* Work to be completed: The required output is the line that contains "Lemma steps_trans s1" and every line after it, each written out exactly, up to the end of the entries.

* Records for processing:
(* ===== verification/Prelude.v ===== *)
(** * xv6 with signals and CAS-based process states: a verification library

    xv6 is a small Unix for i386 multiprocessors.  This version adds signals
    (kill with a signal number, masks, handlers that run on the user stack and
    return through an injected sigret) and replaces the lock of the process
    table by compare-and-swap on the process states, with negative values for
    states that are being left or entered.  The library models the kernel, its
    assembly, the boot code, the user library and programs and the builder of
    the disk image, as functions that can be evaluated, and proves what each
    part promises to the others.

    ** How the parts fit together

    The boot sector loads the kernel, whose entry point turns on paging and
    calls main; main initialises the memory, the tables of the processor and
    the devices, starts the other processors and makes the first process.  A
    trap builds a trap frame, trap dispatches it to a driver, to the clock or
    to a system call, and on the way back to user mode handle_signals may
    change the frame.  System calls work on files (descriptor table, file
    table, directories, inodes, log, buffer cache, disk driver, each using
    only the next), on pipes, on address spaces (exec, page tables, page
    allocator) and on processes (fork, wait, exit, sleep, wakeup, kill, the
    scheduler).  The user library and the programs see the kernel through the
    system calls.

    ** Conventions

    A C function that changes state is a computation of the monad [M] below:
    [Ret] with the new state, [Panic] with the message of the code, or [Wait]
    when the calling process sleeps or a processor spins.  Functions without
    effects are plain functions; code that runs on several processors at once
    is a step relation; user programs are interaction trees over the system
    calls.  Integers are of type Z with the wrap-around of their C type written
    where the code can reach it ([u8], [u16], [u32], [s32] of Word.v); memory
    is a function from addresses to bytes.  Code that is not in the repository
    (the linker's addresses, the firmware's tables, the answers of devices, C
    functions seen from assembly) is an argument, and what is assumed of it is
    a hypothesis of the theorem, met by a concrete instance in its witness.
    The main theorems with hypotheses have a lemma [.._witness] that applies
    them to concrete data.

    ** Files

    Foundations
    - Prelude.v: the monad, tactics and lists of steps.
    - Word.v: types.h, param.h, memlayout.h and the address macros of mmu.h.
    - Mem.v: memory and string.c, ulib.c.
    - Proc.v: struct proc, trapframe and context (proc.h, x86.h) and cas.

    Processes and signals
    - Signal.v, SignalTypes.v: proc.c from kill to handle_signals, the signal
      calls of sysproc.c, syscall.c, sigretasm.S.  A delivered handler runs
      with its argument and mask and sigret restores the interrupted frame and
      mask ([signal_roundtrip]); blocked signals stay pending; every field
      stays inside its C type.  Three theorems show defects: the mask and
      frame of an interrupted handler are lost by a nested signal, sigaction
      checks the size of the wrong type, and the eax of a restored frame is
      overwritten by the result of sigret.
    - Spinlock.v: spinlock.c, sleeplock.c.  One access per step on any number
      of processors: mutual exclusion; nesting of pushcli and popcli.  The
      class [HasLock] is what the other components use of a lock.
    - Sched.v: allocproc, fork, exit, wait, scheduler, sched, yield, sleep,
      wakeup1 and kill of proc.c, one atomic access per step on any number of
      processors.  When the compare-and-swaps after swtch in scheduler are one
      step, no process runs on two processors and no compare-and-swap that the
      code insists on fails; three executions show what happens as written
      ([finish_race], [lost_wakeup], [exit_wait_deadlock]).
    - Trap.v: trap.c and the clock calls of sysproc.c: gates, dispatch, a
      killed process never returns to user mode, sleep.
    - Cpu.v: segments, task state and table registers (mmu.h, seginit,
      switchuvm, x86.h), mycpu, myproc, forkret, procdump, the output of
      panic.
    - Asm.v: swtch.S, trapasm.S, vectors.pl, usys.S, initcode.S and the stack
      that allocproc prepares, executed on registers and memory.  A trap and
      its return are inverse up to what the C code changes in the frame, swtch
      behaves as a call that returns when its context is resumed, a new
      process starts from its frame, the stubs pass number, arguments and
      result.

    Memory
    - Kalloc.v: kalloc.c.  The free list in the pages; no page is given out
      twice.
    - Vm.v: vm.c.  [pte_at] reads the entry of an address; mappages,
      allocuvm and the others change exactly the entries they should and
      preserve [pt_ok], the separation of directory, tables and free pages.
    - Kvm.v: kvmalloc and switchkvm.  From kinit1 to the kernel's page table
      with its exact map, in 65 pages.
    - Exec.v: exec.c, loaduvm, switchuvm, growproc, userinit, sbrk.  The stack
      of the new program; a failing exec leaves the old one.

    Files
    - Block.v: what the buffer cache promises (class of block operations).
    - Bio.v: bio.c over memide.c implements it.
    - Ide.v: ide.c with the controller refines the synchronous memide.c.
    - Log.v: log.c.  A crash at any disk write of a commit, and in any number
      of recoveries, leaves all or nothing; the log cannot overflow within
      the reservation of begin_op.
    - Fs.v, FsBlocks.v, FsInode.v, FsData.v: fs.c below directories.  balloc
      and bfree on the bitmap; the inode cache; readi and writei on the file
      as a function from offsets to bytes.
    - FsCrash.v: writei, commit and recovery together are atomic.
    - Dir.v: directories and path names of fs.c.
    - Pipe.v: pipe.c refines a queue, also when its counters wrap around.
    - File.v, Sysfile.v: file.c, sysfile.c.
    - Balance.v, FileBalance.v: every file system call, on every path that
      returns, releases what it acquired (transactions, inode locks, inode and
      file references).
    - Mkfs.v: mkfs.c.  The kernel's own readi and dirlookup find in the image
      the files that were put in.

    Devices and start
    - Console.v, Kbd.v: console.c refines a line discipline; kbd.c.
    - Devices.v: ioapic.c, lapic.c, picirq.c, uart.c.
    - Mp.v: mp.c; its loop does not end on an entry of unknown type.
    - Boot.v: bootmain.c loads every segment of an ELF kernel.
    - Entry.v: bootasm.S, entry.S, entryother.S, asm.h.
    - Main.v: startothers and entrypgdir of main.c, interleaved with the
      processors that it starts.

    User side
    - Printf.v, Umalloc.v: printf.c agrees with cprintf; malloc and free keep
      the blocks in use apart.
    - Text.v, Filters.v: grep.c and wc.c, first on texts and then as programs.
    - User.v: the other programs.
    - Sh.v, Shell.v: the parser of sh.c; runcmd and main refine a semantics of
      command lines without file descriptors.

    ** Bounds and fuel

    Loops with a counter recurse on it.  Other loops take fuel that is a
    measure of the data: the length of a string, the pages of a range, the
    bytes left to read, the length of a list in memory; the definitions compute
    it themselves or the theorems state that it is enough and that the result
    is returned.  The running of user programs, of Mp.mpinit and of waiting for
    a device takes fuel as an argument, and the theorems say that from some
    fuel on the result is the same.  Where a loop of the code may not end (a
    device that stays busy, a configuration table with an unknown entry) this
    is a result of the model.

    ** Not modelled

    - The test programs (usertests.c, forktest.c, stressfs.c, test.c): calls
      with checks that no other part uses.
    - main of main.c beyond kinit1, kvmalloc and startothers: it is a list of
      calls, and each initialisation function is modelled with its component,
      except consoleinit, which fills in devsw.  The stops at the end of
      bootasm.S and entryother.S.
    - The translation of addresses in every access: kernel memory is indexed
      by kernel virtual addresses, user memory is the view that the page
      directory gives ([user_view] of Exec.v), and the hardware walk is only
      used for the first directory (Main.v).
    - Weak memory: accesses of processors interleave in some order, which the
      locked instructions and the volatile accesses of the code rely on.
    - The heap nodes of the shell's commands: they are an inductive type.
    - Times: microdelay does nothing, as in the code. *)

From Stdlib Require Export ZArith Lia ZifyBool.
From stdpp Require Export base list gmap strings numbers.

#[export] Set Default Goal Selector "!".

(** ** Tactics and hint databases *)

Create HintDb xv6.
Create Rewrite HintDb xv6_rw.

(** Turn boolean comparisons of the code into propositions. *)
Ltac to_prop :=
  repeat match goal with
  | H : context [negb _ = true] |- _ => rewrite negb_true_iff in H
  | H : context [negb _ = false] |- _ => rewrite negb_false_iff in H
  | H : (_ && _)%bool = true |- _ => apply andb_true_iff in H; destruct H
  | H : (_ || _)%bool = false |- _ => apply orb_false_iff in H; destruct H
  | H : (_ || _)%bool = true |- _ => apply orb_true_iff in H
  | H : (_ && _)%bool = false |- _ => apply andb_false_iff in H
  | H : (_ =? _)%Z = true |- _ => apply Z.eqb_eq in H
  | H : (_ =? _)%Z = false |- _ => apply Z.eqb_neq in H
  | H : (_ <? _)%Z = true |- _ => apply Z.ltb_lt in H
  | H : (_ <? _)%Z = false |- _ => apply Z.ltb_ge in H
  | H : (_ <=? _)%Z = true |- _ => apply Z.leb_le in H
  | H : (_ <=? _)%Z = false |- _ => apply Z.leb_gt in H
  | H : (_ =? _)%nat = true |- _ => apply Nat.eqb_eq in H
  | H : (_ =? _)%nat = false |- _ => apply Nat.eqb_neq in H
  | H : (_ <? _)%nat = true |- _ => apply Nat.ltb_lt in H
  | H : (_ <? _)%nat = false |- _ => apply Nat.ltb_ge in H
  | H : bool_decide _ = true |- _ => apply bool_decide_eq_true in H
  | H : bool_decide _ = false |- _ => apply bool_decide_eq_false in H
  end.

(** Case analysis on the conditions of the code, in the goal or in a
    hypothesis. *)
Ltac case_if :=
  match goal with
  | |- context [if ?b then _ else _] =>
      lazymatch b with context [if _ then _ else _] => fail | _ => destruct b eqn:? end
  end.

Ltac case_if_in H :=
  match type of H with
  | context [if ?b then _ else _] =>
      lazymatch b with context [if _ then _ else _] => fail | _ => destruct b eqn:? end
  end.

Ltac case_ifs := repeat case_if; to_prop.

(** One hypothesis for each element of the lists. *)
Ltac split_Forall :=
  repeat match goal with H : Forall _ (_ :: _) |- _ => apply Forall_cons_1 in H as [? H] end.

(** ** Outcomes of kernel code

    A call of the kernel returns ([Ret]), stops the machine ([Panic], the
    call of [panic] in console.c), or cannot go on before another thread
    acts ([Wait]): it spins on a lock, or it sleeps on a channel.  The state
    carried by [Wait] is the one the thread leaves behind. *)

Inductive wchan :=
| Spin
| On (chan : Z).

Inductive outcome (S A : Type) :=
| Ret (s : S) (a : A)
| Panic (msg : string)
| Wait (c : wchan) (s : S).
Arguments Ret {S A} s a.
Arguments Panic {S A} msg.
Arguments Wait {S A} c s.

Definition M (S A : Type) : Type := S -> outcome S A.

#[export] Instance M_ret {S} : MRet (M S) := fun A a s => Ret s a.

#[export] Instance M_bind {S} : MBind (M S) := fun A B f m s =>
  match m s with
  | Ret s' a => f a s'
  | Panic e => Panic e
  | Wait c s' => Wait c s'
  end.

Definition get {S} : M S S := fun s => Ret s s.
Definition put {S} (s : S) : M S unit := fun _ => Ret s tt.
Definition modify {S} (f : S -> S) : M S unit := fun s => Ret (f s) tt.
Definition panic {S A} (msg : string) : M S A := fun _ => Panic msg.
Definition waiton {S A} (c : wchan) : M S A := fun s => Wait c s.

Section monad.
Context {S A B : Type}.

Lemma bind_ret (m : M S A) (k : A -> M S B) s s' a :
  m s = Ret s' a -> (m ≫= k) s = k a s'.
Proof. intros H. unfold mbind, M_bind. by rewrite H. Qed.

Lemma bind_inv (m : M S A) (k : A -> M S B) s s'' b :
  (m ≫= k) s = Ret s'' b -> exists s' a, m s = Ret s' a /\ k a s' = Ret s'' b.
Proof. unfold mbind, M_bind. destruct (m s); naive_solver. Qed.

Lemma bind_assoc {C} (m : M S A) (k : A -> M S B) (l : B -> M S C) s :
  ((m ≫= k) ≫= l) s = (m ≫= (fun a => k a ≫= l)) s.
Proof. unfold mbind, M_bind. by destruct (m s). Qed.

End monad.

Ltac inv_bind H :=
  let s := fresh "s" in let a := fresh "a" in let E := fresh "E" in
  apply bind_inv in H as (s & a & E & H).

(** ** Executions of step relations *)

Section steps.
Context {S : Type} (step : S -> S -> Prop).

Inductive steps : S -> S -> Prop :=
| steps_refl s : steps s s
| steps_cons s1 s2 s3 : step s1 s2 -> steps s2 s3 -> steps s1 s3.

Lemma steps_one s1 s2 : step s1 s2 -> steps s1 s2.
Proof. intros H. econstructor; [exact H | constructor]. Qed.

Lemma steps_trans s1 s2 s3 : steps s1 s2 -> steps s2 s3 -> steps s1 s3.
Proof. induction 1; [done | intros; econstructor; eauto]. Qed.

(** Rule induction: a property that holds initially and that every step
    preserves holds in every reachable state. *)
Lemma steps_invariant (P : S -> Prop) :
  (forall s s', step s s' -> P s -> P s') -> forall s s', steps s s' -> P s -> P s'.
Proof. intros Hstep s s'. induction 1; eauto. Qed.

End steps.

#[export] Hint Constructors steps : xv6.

* Answer below:
Lemma steps_trans s1 s2 s3 : steps s1 s2 -> steps s2 s3 -> steps s1 s3.
Proof. induction 1; [done | intros; econstructor; eauto]. Qed.

(** Rule induction: a property that holds initially and that every step
    preserves holds in every reachable state. *)
Lemma steps_invariant (P : S -> Prop) :
  (forall s s', step s s' -> P s -> P s') -> forall s s', steps s s' -> P s -> P s'.
Proof. intros Hstep s s'. induction 1; eauto. Qed.

End steps.

#[export] Hint Constructors steps : xv6.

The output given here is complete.